(* ===== verification/GenomeFacts.v ===== *)
(** The invariant of the genome repository: which tables agree with which, and
    that no sequence of operations faults. *)

From Stdlib Require Import ZArith Lia Bool String.
From Stdlib Require Import SpecFloat.
From stdpp Require Import base gmap option numbers list strings sorting fin_map_dom.
From S2P Require Import Prelude Ieee StdModel Uuid Genomes.

Set Default Goal Selector "!".

Import GenomeMetadata GenomeMetadataUtils GenomeRepository.

(** ** Robust fitness *)
(** *** The median *)
Definition finite_samples (samples : list f64) : Prop := Forall (fun x => is_finite x = true) samples.

Lemma finite_not_nan x : is_finite x = true -> not_nan x.
Proof. by destruct x. Qed.

Lemma samples_order l : finite_samples l -> strict_weak_order flt l.
Proof. intros H. apply (swo_flt id). eapply Forall_impl; [exact H |]. intros x. apply finite_not_nan. Qed.

Section Median.
Context `{SS : !StdSort, SL : !StdSortLaws}.

(** [value] is the middle of [samples] in order, or half the sum of the two middle ones. *)
Definition middle_of (samples : list f64) (value : f64) : Prop :=
  exists sorted, sorted ≡ₚ samples /\ StronglySorted (fun a b => flt b a = false) sorted /\
    let mid := (length samples / 2)%nat in
    let upper := nth mid sorted fzero in
    value = if Nat.odd (length samples) then upper
            else f64_mul (f64_add (nth (mid - 1) sorted fzero) upper) (f64_lit 5 10).

(** A sorted lower half, the middle, and the rest. *)
Lemma sorted_around lower x after :
  finite_samples (lower ++ x :: after) -> StronglySorted (fun a b => flt b a = false) lower ->
  Forall (fun a => flt x a = false) lower -> Forall (fun b => flt b x = false) after ->
  StronglySorted (fun a b => flt b a = false) (lower ++ x :: std_sort flt after).
Proof.
  intros Hf Hl Hb Ha. apply Forall_app in Hf as [Hfl Hf]. apply Forall_cons in Hf as [Hfx Hfa].
  pose proof (std_sort_perm _ _ _ (samples_order _ Hfa)) as Hp. rewrite Forall_forall in Hfl, Hfa, Hb, Ha.
  apply StronglySorted_app. split; [| split; [done |]].
  - intros a b Hal Hbr. apply elem_of_cons in Hbr as [-> | Hbr]; [by apply Hb |]. rewrite Hp in Hbr.
    apply (not_flt_trans b x a); [apply finite_not_nan; auto.. | by apply Ha | by apply Hb].
  - constructor; [by apply std_sort_sorted, samples_order, Forall_forall |]. rewrite Hp. by apply Forall_forall.
Qed.

Lemma nth_at (lower after : list f64) x n : length lower = n -> nth n (lower ++ x :: after) fzero = x.
Proof. intros <-. apply nth_middle. Qed.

────────────────────

What is being asked: Repeat each record verbatim.

Answer section:
(* ===== verification/GenomeFacts.v ===== *)
(** The invariant of the genome repository: which tables agree with which, and
    that no sequence of operations faults. *)

From Stdlib Require Import ZArith Lia Bool String.
From Stdlib Require Import SpecFloat.
From stdpp Require Import base gmap option numbers list strings sorting fin_map_dom.
From S2P Require Import Prelude Ieee StdModel Uuid Genomes.

Set Default Goal Selector "!".

Import GenomeMetadata GenomeMetadataUtils GenomeRepository.

(** ** Robust fitness *)
(** *** The median *)
Definition finite_samples (samples : list f64) : Prop := Forall (fun x => is_finite x = true) samples.

Lemma finite_not_nan x : is_finite x = true -> not_nan x.
Proof. by destruct x. Qed.

Lemma samples_order l : finite_samples l -> strict_weak_order flt l.
Proof. intros H. apply (swo_flt id). eapply Forall_impl; [exact H |]. intros x. apply finite_not_nan. Qed.

Section Median.
Context `{SS : !StdSort, SL : !StdSortLaws}.

(** [value] is the middle of [samples] in order, or half the sum of the two middle ones. *)
Definition middle_of (samples : list f64) (value : f64) : Prop :=
  exists sorted, sorted ≡ₚ samples /\ StronglySorted (fun a b => flt b a = false) sorted /\
    let mid := (length samples / 2)%nat in
    let upper := nth mid sorted fzero in
    value = if Nat.odd (length samples) then upper
            else f64_mul (f64_add (nth (mid - 1) sorted fzero) upper) (f64_lit 5 10).

(** A sorted lower half, the middle, and the rest. *)
Lemma sorted_around lower x after :
  finite_samples (lower ++ x :: after) -> StronglySorted (fun a b => flt b a = false) lower ->
  Forall (fun a => flt x a = false) lower -> Forall (fun b => flt b x = false) after ->
  StronglySorted (fun a b => flt b a = false) (lower ++ x :: std_sort flt after).
Proof.
  intros Hf Hl Hb Ha. apply Forall_app in Hf as [Hfl Hf]. apply Forall_cons in Hf as [Hfx Hfa].
  pose proof (std_sort_perm _ _ _ (samples_order _ Hfa)) as Hp. rewrite Forall_forall in Hfl, Hfa, Hb, Ha.
  apply StronglySorted_app. split; [| split; [done |]].
  - intros a b Hal Hbr. apply elem_of_cons in Hbr as [-> | Hbr]; [by apply Hb |]. rewrite Hp in Hbr.
    apply (not_flt_trans b x a); [apply finite_not_nan; auto.. | by apply Ha | by apply Hb].
  - constructor; [by apply std_sort_sorted, samples_order, Forall_forall |]. rewrite Hp. by apply Forall_forall.
Qed.

Lemma nth_at (lower after : list f64) x n : length lower = n -> nth n (lower ++ x :: after) fzero = x.
Proof. intros <-. apply nth_middle. Qed.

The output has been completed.